● **The task**
From the entries that follow, copy each line in which "consult" appears.

● **Data to use**

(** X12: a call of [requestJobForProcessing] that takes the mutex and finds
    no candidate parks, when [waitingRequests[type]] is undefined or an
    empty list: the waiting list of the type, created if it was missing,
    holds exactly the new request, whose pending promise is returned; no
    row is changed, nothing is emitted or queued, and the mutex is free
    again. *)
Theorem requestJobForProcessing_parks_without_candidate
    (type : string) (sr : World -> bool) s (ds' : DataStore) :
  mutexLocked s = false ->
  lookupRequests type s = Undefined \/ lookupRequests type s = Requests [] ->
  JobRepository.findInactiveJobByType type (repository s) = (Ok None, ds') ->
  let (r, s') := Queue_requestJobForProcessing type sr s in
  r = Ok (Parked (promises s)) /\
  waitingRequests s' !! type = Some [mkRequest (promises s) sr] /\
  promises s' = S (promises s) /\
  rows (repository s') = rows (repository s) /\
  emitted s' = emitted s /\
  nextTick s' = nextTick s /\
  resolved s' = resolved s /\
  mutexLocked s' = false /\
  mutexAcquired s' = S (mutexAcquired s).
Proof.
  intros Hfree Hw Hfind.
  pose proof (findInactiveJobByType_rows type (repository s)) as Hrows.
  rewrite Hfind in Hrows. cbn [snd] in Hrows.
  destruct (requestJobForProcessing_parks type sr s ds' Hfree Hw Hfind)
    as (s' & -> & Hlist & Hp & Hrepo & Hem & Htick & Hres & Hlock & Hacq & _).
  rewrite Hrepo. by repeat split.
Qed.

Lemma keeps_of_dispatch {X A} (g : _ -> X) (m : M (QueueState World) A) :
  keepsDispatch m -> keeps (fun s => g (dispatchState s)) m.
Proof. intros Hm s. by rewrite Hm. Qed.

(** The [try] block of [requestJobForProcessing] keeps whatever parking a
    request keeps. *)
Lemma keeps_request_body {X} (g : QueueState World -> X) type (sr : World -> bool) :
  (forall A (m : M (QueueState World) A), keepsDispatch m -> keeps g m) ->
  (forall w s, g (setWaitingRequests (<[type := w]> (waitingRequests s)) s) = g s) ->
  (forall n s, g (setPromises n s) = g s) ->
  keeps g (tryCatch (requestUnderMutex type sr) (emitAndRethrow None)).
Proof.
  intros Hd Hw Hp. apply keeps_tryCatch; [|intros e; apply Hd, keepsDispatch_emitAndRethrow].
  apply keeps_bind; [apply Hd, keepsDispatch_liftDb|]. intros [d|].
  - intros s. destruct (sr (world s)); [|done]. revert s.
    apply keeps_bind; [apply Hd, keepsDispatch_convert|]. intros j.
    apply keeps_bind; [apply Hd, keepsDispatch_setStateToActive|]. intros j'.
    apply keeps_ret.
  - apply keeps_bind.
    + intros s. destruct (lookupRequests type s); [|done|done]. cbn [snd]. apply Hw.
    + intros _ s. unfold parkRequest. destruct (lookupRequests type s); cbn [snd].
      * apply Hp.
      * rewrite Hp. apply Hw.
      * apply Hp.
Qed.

--

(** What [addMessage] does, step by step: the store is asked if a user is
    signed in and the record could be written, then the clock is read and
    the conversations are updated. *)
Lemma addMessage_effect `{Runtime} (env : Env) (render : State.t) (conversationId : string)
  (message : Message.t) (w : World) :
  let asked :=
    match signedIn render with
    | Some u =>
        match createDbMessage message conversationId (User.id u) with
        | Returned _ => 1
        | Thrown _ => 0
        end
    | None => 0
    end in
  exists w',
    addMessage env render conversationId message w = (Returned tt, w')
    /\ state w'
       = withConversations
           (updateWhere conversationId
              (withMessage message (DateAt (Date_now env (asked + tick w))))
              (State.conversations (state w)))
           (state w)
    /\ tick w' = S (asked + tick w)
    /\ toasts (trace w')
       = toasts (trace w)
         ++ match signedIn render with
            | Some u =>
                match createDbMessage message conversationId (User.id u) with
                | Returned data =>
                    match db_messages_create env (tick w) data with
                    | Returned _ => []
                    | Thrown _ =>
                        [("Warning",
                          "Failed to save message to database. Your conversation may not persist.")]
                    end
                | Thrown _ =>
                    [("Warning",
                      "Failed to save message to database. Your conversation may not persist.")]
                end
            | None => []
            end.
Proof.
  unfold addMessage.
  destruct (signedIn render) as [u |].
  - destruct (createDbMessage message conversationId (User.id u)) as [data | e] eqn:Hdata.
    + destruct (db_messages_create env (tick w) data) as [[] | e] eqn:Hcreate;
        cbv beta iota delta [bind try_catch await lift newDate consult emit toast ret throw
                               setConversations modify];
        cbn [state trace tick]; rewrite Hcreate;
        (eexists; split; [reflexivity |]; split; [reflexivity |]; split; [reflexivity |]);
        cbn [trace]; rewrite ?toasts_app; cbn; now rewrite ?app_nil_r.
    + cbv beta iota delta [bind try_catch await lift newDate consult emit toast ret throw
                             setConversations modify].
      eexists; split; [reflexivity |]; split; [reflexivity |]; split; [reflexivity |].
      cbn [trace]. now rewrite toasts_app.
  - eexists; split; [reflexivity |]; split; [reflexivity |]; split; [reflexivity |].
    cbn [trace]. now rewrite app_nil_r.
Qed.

● **Reply to the exercise**
        cbv beta iota delta [bind try_catch await lift newDate consult emit toast ret throw
    + cbv beta iota delta [bind try_catch await lift newDate consult emit toast ret throw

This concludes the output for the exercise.